Federal Judge Rules Insurance Doesn’t Have to Cover PrEP Drugs, Mammograms, and Much More
The ruling on Obamacare provisions comes as we await a different conservative Texas judge's decision on the widely used abortion pill.
NewsPoliticsOn Thursday, a federal judge in Texas ruled that Obamacare’s requirement that health insurance cover preventive health care at no cost is unconstitutional and struck it down nationwide. The ruling affects PrEP for HIV, cancer screenings, mammograms, and some prenatal care including screenings for gestational diabetes and preeclampsia. (It does not affect the birth control coverage mandate, as the judge dismissed that part of the lawsuit, and it also doesn’t affect the HPV vaccine, coverage of which plaintiffs also objected to in their original claim.) Some insurance companies will continue to cover these services cost-free as it makes financial sense to do so, but others may decide to go back to charging deductibles or co-pays.

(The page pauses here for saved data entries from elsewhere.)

(* ================================================================= *)
(** ** Minimum bounding rectangle (C3) *)

(** For one hull, the loop and the minimum of [findMinimumRectangle]. *)
Lemma findMinimumRectangle_rectangle (hull : list point) :
  proper_polygon hull ->
  exists e,
    In e (sides hull)
    /\ (forall e', In e' (sides hull) -> rect_area e hull <= rect_area e' hull)
    /\ findMinimumRectangle hull
       = Ok ((rect_height e hull + PADDING) * (rect_width e hull + PADDING)).
Proof.
  intros [Hne Hoff]; destruct hull as [|first rest] eqn:Ehull; [congruence|].
  rewrite <- Ehull in *.
  assert (Hfirst : In first hull) by (rewrite Ehull; left; reflexivity).
  assert (Hsides : sides hull = izip_next (hull ++ [first])) by (rewrite Ehull; reflexivity).
  rewrite Hsides in *.
  set (cands := candidates hull first).
  assert (Hsl : Forall (fun s => segment_length_square (fst (fst s)) <> 0) cands).
  { apply Forall_forall; intros s Hs; apply In_candidates in Hs as (He & _).
    destruct (Hoff _ He) as (p & _ & Hp).
    destruct (cross_off_line _ p Hp) as (_ & _ & Hpos); lra. }
  destruct (caliper_update_invariant cands [] [] (NoDup_nil _)) as (Hnd & Hbest & Hkeys).
  { intros e v Hf; discriminate. }
  { intros s []. }
  cbn [app] in Hbest, Hkeys.
  set (sizes := fold_left caliper_update cands []) in *.
  assert (Hentry : forall e, In e (izip_next (hull ++ [first])) ->
             exists v, dict_find sizes e = Some v).
  { intros e He; destruct (Hoff e He) as (p & Hp & Hcross).
    destruct (cross_off_line e p Hcross) as (Hpa & Hpb & _).
    destruct (side_ends_In hull first e Hfirst He) as [Hp1 Hp2].
    assert (Hin : In ((e, p), (fst e, snd e)) cands)
      by (apply In_candidates; cbn [fst snd]; repeat split; assumption).
    specialize (Hkeys _ Hin); cbn [fst] in Hkeys.
    destruct (dict_find sizes e) as [v|]; [exists v; reflexivity | congruence]. }
  assert (Hsome : sizes <> []).
  { assert (He : In (first, hd first (rest ++ [first])) (izip_next (hull ++ [first]))).
    { rewrite Ehull; destruct rest; left; reflexivity. }
    destruct (Hentry _ He) as [v Hv]; intros E; rewrite E in Hv; discriminate. }
  destruct (min_by_value_least sizes Hsome) as (k & v & Hmin & Hin & Hleast).
  assert (Hfind : dict_find sizes k = Some v) by (apply dict_find_NoDup; assumption).
  destruct v as [a [[hn wn] sl]].
  pose proof (Hbest k _ Hfind) as Hlargest.
  assert (Hk : In k (izip_next (hull ++ [first]))).
  { destruct Hlargest as [(s & Hs & Hks & _) _]; apply In_candidates in Hs as (He & _).
    rewrite <- Hks; exact He. }
  destruct (side_rectangle hull first k a hn wn sl Hfirst Hk (Hoff k Hk) Hlargest)
    as (Hsl' & Hpos & Hh & Hw & Ha).
  exists k; split; [exact Hk|]; split.
  - intros e' He'; destruct (Hentry e' He') as [[a' [[hn' wn'] sl']] Hv'].
    destruct (side_rectangle hull first e' a' hn' wn' sl' Hfirst He' (Hoff e' He')
                (Hbest e' _ Hv')) as (_ & _ & _ & _ & Ha').
    rewrite <- Ha, <- Ha'.
    apply (Hleast e' (a', (hn', wn', sl'))), dict_find_Some_In, Hv'.
  - unfold findMinimumRectangle.
    replace (index_at hull 0) with (Ok first) by (rewrite Ehull; reflexivity).
    cbn [bind]; fold (candidates hull first); fold cands.
    rewrite (caliper_loop_update cands Hsl); cbn [bind]; fold sizes.
    rewrite Hmin; cbn [bind].
    unfold getitem; rewrite Hfind; cbn [bind].
    assert (Hroot : 0 < sqrt sl) by (apply sqrt_lt_R0; exact Hpos).
    rewrite math_sqrt_Ok by lra; cbn [bind].
    rewrite !pdiv_Ok by lra; cbn [bind].
    unfold math_fabs; rewrite Hh, Hw; reflexivity.
Qed.

(** C3. For a hull whose sides each have a corner off their line,
    [findMinimumRectangle] returns (height + padding) x (width + padding) for
    a side whose flush rectangle has the least area among the sides, where
    the height is the largest distance of a hull point from the side and the
    width is the span of the projections of the hull points on the side; the
    padding is added to each dimension of the rectangle that was selected by
    its area without padding. *)
Theorem findMinimumRectangle_minimum_padded (hull : list point) :
  proper_polygon hull ->
  exists e,
    In e (sides hull)
    /\ (forall e', In e' (sides hull) -> rect_area e hull <= rect_area e' hull)
    /\ findMinimumRectangle hull
       = Ok ((rect_height e hull + PADDING) * (rect_width e hull + PADDING))
    /\ rect_height e hull = list_max (map (perpendicular_distance e) hull)
    /\ rect_width e hull
       = list_max (map (projection e) hull) - list_min (map (projection e) hull).
Proof.
  intros Hp; destruct (findMinimumRectangle_rectangle hull Hp) as (e & He & Hleast & Hres).
  exists e; repeat split; assumption.
Qed.

Lemma proper_polygon_3_4_5 : proper_polygon [(0, 0); (4, 0); (0, 3)].
Proof.
  split; [discriminate|].
  intros e [<- | [<- | [<- | []]]]; cbn [fst snd].
  - exists (0, 3); split; [right; right; left; reflexivity|].
    unfold cross; cbn [fst snd]; lra.
  - exists (0, 0); split; [left; reflexivity|].
    unfold cross; cbn [fst snd]; lra.
  - exists (4, 0); split; [right; left; reflexivity|].
    unfold cross; cbn [fst snd]; lra.
Qed.

Lemma findMinimumRectangle_minimum_padded_witness :
  exists e,
    In e (sides [(0, 0); (4, 0); (0, 3)])
    /\ (forall e', In e' (sides [(0, 0); (4, 0); (0, 3)]) ->
          rect_area e [(0, 0); (4, 0); (0, 3)] <= rect_area e' [(0, 0); (4, 0); (0, 3)])
    /\ findMinimumRectangle [(0, 0); (4, 0); (0, 3)]
       = Ok ((rect_height e [(0, 0); (4, 0); (0, 3)] + PADDING)
             * (rect_width e [(0, 0); (4, 0); (0, 3)] + PADDING))
    /\ rect_height e [(0, 0); (4, 0); (0, 3)]
       = list_max (map (perpendicular_distance e) [(0, 0); (4, 0); (0, 3)])
    /\ rect_width e [(0, 0); (4, 0); (0, 3)]
       = list_max (map (projection e) [(0, 0); (4, 0); (0, 3)])
         - list_min (map (projection e) [(0, 0); (4, 0); (0, 3)]).
Proof.
  exact (findMinimumRectangle_minimum_padded [(0, 0); (4, 0); (0, 3)] proper_polygon_3_4_5).
Defined.

(* ================================================================= *)
(** ** Cost aggregation (C1) *)

Lemma material_sum (areas : list R) (price0 : R) :
  fold_left (fun price region => price + MATERIAL_COST * region) areas price0
  = price0 + total (map (Rmult MATERIAL_COST) areas).
Proof.
  revert price0; induction areas as [|a areas IH]; intros price0; cbn [fold_left map total fold_right].
  - lra.
  - rewrite IH; unfold total; lra.
Qed.

Lemma validateSchema_Ok (lib : Library) (name : string) (schema : Schema)
    (cycles : list (list Z)) (g : Graph) :
  validateSchema lib name schema = Ok (cycles, g) -> cycles = nx_cycle_basis lib g.
Proof.
  unfold validateSchema.
  destruct (Edges schema); [|discriminate]; destruct (Vertices schema); [|discriminate].
  destruct (_ || _); [discriminate|].
  intros E; apply bind_Ok in E as (g' & _ & E); apply bind_Ok in E as (cycles' & Hc & E).
  injection E as <- <-.
  rewrite findPath_cases in Hc; destruct (nx_cycle_basis lib g'); [discriminate|].
  injection Hc as <-; reflexivity.
Qed.

(** One hull per cycle of the basis. *)
Lemma computeConvexHull_length (lib : Library) (schema : Schema) (g : Graph)
    (values_dict : dict string EdgeValues) (hulls : list (list point)) :
  computeConvexHull lib schema g values_dict = Ok hulls ->
  length hulls = length (nx_cycle_basis lib g).
Proof.
  rewrite computeConvexHull_hull_builder; unfold hull_builder; intros E.
  apply bind_Ok in E as (initial & Hinit & E); apply bind_Ok in E as (es & _ & E).
  apply mapM_length in E; rewrite E.
  unfold computeInnerHull in Hinit; apply bind_Ok in Hinit as (cycles & Hc & Hinit).
  apply mapM_length in Hinit; rewrite Hinit.
  rewrite findPath_cases in Hc; destruct (nx_cycle_basis lib g); [discriminate|].
  injection Hc as <-; reflexivity.
Qed.

(** C1. The price of a schema is the cut cost of [arcLength] plus, for every
    hull, and there is one hull per cycle of the cycle basis, the material
    unit cost times the padded area [findMinimumRectangle] returns for it;
    with two cycles both areas are in the sum.  The number is rounded nowhere
    before [costFormat] formats it for the printed line. *)
Theorem price_is_cut_cost_plus_material
    (lib : Library) (name : string) (schema : Schema) (p : R) :
  (price lib name schema = Ok p <->
   exists g values cut hulls areas,
     validateSchema lib name schema = Ok (nx_cycle_basis lib g, g)
     /\ computeValues schema = Ok values
     /\ arcLength schema values = Ok cut
     /\ computeConvexHull lib schema g values = Ok hulls
     /\ length hulls = length (nx_cycle_basis lib g)
     /\ Forall2 (fun hull area => findMinimumRectangle hull = Ok area) hulls areas
     /\ p = cut + total (map (Rmult MATERIAL_COST) areas))
  /\ (forall g c1 c2,
        price lib name schema = Ok p ->
        validateSchema lib name schema = Ok ([c1; c2], g) ->
        exists cut h1 h2 a1 a2 values,
          arcLength schema values = Ok cut
          /\ computeConvexHull lib schema g values = Ok [h1; h2]
          /\ findMinimumRectangle h1 = Ok a1 /\ findMinimumRectangle h2 = Ok a2
          /\ p = cut + (MATERIAL_COST * a1 + MATERIAL_COST * a2))
  /\ (forall raw line,
        process lib name (JSONText raw) = Ok line <->
        exists x, price lib name (schema_of_raw raw) = Ok x
                  /\ line = (name ++ " " ++ "$" ++ format_2f lib x)%string).
Proof.
  assert (Hprice : forall q,
             price lib name schema = Ok q <->
             exists g values cut hulls areas,
               validateSchema lib name schema = Ok (nx_cycle_basis lib g, g)
               /\ computeValues schema = Ok values
               /\ arcLength schema values = Ok cut
               /\ computeConvexHull lib schema g values = Ok hulls
               /\ length hulls = length (nx_cycle_basis lib g)
               /\ Forall2 (fun hull area => findMinimumRectangle hull = Ok area) hulls areas
               /\ q = cut + total (map (Rmult MATERIAL_COST) areas)).
  { intros q; unfold price, rotateCalipers; split.
    - intros E; apply bind_Ok in E as ([cycles g] & Hv & E).
      apply bind_Ok in E as (values & Hvalues & E); apply bind_Ok in E as (cut & Hcut & E).
      apply bind_Ok in E as (material & Hm & E); injection E as <-.
      cbn [snd] in Hm; apply bind_Ok in Hm as (hulls & Hh & Hm).
      apply bind_Ok in Hm as (areas & Ha & Hm); injection Hm as <-.
      pose proof (validateSchema_Ok lib name schema cycles g Hv) as ->.
      exists g, values, cut, hulls, areas; repeat split; try assumption.
      + apply (computeConvexHull_length lib schema g values); assumption.
      + apply mapM_Ok; assumption.
      + rewrite material_sum; lra.
    - intros (g & values & cut & hulls & areas & Hv & Hvalues & Hcut & Hh & _ & Ha & ->).
      rewrite Hv; cbn [bind snd]; rewrite Hvalues; cbn [bind]; rewrite Hcut; cbn [bind].
      rewrite Hh; cbn [bind]; apply mapM_Ok in Ha; rewrite Ha; cbn [bind].
      rewrite material_sum; f_equal; lra. }
  split; [apply Hprice|]; split.
  - intros g c1 c2 Hp Hv.
    apply Hprice in Hp as (g' & values & cut & hulls & areas & Hv' & _ & Hcut & Hh & Hlen & Ha & ->).
    rewrite Hv in Hv'; injection Hv' as Hc <-.
    rewrite <- Hc in Hlen.
    destruct hulls as [|h1 [|h2 [|h3 hulls]]]; try discriminate.
    inversion Ha as [|? a1 ? areas1 Ha1 Ha']; subst.
    inversion Ha' as [|? a2 ? areas2 Ha2 Ha'']; subst.
    inversion Ha''; subst.
    exists cut, h1, h2, a1, a2, values; repeat split; try assumption.
    cbn [map total fold_right]; lra.
  - intros raw line; unfold process; rewrite json_load_JSONText; cbn [bind]; split.
    + intros E; apply bind_Ok in E as (x & Hx & E); injection E as <-.
      exists x; split; [assumption | reflexivity].
    + intros (x & Hx & ->); rewrite Hx; reflexivity.
Qed.

(* ================================================================= *)
(** ** The pipeline on the 3-4-5 triangle *)

Lemma triangle_Edges :
  Edges triangle
  = Some [("a"%string, line_segment 0 1); ("b"%string, line_segment 1 2);
          ("c"%string, line_segment 2 0)].
Proof. reflexivity. Qed.

Lemma triangle_Vertices :
  Vertices triangle
  = Some [(0%Z, vertex_at 0 0); (1%Z, vertex_at 4 0); (2%Z, vertex_at 0 3)].
Proof. reflexivity. Qed.

Lemma triangle_validate (name : string) :
  validateSchema triangle_library name triangle
  = Ok (nx_cycle_basis triangle_library arc_profile_graph, arc_profile_graph).
Proof. reflexivity. Qed.

Lemma triangle_values :
  computeValues triangle
  = Ok [("a"%string, LineValues 0 1 (distance (0, 0) (4, 0)));
        ("b"%string, LineValues 1 2 (distance (4, 0) (0, 3)));
        ("c"%string, LineValues 2 0 (distance (0, 3) (0, 0)))].
Proof.
  unfold computeValues, schema_Edges; rewrite triangle_Edges; cbn [bind foldM fst snd].
  rewrite (edgeValues_segment _ _ 0 1 (0, 0) (4, 0)) by repeat split; cbn [bind].
  rewrite (edgeValues_segment _ _ 1 2 (4, 0) (0, 3)) by repeat split; cbn [bind].
  rewrite (edgeValues_segment _ _ 2 0 (0, 3) (0, 0)) by repeat split; cbn [bind].
  reflexivity.
Qed.

Lemma triangle_initial_hull :
  computeInnerHull triangle_library triangle arc_profile_graph = Ok [[0; 1; 2]%Z].
Proof.
  unfold computeInnerHull; rewrite findPath_cases.
  cbn [nx_cycle_basis triangle_library bind mapM].
  change (vertex_coords triangle 0) with (@Ok point (0, 0)).
  change (vertex_coords triangle 1) with (@Ok point (4, 0)).
  change (vertex_coords triangle 2) with (@Ok point (0, 3)).
  cbn [bind].
  match goal with
  | |- context [grahams_hull ?l] =>
      replace (grahams_hull l) with [((0, 0) : point); (4, 0); (0, 3)]
        by (symmetry; exact grahams_hull_3_4_5)
  end.
  unfold pointLookup, schema_Vertices; rewrite triangle_Vertices.
  lookup_eval; reflexivity.
Qed.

All of these changes could lead to people not getting adequate health care and getting sick and dying. Preeclampsia, for instance, can be imminently life-threatening for pregnant people, who are now subject to abortion bans in almost 20 states.
How did we get here? Two Texas companies sued the Department of Health and Human Services in 2020, claiming that they wanted to provide health insurance to employees that didn’t cover PrEP drugs because they objected to it “on religious grounds.” The judge summarized their bigoted argument like so:
Each claims that the preventive care mandates requiring compulsory coverage for those services violates their religious beliefs by making them complicit in facilitating homosexual behavior, drug use, and sexual activity outside of marriage between one man and one woman as a condition of purchasing health insurance.
Of course, that reasoning ignores that even monogamous, heterosexual people who don’t use intravenous drugs can and do get HIV. The companies argued more generally that it’s unconstitutional for the government to let medical agencies decide what health insurance has to cover without cost-sharing. And they also wanted “the option to impose copays or deductibles” for other preventive care.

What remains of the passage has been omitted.